Jour 7 : Bernay -> Soligny-la-trappe ; 70 km ?

Je quitte le camping municipal où l’employé me fait comprendre que ça va être bien difficile de repartir. L’arrivée au camping s’est faite dans la douleur avec un genou qui me fait de plus en plus souffrir. Bon sang il y avait une sacrée côte à grimper pour arriver ici!  Ce soir là mon moral était à zéro mais sans compter sur le Petit Traité Sur l’Immensité Du Monde. Ca m’a fait un bien fou. Centimètre par centimètre, j’avancerai moi aussi sur cette putain de carte !

Mon point de chute déterminé pour le soir même, je suis parti tard le matin car la pluie faisait des siennes pour la première fois. Je veux dire de la vraie putain de pluie qui tâche, qui ralentit, qui te fait te mêler au temps et à l’espace jusqu’à ce que tu l’acceptes et que tu en deviennes partie intégrante. Accepte et mange, tu dois acquérir la patience qui deviendra maître-mot pour le reste du voyage.

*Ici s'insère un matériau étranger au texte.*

Lemma residues_decrypted p q z bits : forall masks,
  0 < p -> p mod 2 = 1 -> 0 < q ->
  jacobi z p = Ret (-1) -> bit_string bits = true ->
  List.length masks = String.length bits ->
  Forall (fun a => Z.gcd a p = 1) masks ->
  Forall (fun y => y mod p <> 0) (residues (p * q) z bits masks) /\
  decrypted_of p (residues (p * q) z bits masks) = bits.
Proof.
  induction bits as [|xi bits IH]; intros masks Hp Hodd Hq Hz Hb Hl Hm.
  - destruct masks; [|discriminate]. split; [constructor|reflexivity].
  - destruct masks as [|a masks]; [discriminate|].
    cbn [bit_string] in Hb. apply andb_true_iff in Hb. destruct Hb as [Hxi Hb].
    inversion Hm as [|? ? Ha Hm']. subst.
    destruct (IH masks Hp Hodd Hq Hz Hb ltac:(cbn in Hl; lia) Hm') as [IH1 IH2].
    destruct (jacobi_of_residue p q z a xi Hp Hodd Hq Hz Ha Hxi) as [Hj Hy].
    cbn [residues decrypted_of]. rewrite Hj, IH2. split; [now constructor|].
    apply orb_true_iff in Hxi.
    destruct Hxi as [E|E]; apply Ascii.eqb_eq in E; subst xi; reflexivity.
Qed.

(** X17. With an anchor [z] whose symbol over [p] is -1, and masking values
    coprime to [p], what the encryption loop emits under the modulus [p * q]
    decrypts to the bits that went in. *)
Theorem decrypt_undoes_encrypt (p q z : Z) (bits : string) (masks rest : tape) :
  0 < p -> p mod 2 = 1 -> 0 < q -> 0 <= z ->
  jacobi z p = Ret (-1) -> bit_string bits = true ->
  List.length masks = String.length bits ->
  Forall (fun a => 1 <= a <= p * q /\ Z.gcd a p = 1) masks ->
  exists encrypted_text,
    encrypt (p * q) z bits (masks ++ rest) = Ok encrypted_text rest /\
    decrypt p encrypted_text = Ret bits.
Proof.
  intros Hp Hodd Hq Hz0 Hz Hb Hl Hm.
  exists (residues (p * q) z bits masks). split.
  - unfold encrypt. rewrite encrypt_loop_emits; trivial.
    eapply Forall_impl; [|exact Hm]. cbn. tauto.
  - destruct (residues_decrypted p q z bits masks) as [H1 H2]; trivial.
    { eapply Forall_impl; [|exact Hm]. cbn. tauto. }
    unfold decrypt. rewrite decrypt_loop_returns by trivial. now rewrite H2.
Qed.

A 5 km de mon point de chute, la boulangère comme ses clients ne connaissent aucun camping dans les environs. Après avoir consulté le bottin, j’appelle l’abbaye des moines trappistes qui est à 10km. C’est une tempête qui m’attend, un mur d’eau, je file et atteint en 25 minutes les frères qui remplissent le monde de joie et répandent la parole de dieu à travers avec de la bière (ou pas car trappiste ne veut pas dire brasseur!).
Là-bas il y a déjà quelqu’un. Perdu, comme moi, il a finalement trouvé refuge ici aussi. Gauthier va aussi au Boom Festival, mais en mobylette lui! C’est juste complètement dingue de tomber sur lui ici, dans ces circonstances. On discute, mange et fume pour enfin se coucher trop tard mais merde, ça fait du bien !! Nos affaires pendues dégoulinent de flotte, notre sommeil est profond, tout est pour le mieux.


Je n’écris pas jusqu’au 13 ensuite. Après Soligny-la-trappe et les moines, je pars pour Beaumont-sur-Sarthe où je trouvais refuge au camping municipal. L’accueil y a été excellent et j’ai pu m’y reposer 2 jours pour enfin effacer la douleur d'une seconde tendinite.
Là je décidais des 4 prochains jours pour rejoindre Oléron et ma cousine. Je passe par Châteauneuf-sur-Sarthe, Argenton-les-Vallées puis Coulon. J’échoue finalement à Mauzé-sur-le-Mignon où la tempête m’empêche d’emprunter une départementale détrempée et blindée de véhicules en tout genre…
Jour 12 – A Posteriori

Je dois arriver à Oléron, voir ma cousine et sa petite tribu. Je n’ai pas écrit pendant une semaine environ… Une semaine difficile mais qui porte ses fruits je crois. J’en suis presque sûr, je peux le faire ! Ca commence enfin à sentir le sud quand on arrive à Coulon !
J’ai passé mon temps à monter et descendre dans le Poitou-Charente, du côté de Niort. Je gagnais pas mal de temps en prenant beaucoup d’élan en descendant pour mieux grimper ensuite. J’ai traversé la Sarthe et l’Anjou, deux départements juste magnifiques ! Les rencontres et les saluts sont plein de good vibes dans ce trip, les gens me font vraiment plaisir !

Jour 18

Je me demande depuis quand je n’ai pas écrit, depuis quand j’ai perdu le sens des jours et depuis quand je capte parfaitement celui du vent.
J’ai fini de contrer le vent, ou presque. J’en ai fini de la souffrance à vélo et presque des difficultés d’orientation grâce à la « vélodyssée ». Mais ce chemin joue aussi quelques tours à mes jambes pressées, des jambes toujours plus avides de kilomètres. La plupart du temps je suis assez éloigné de l’influence de l’Homme et de qu’il fait de pire.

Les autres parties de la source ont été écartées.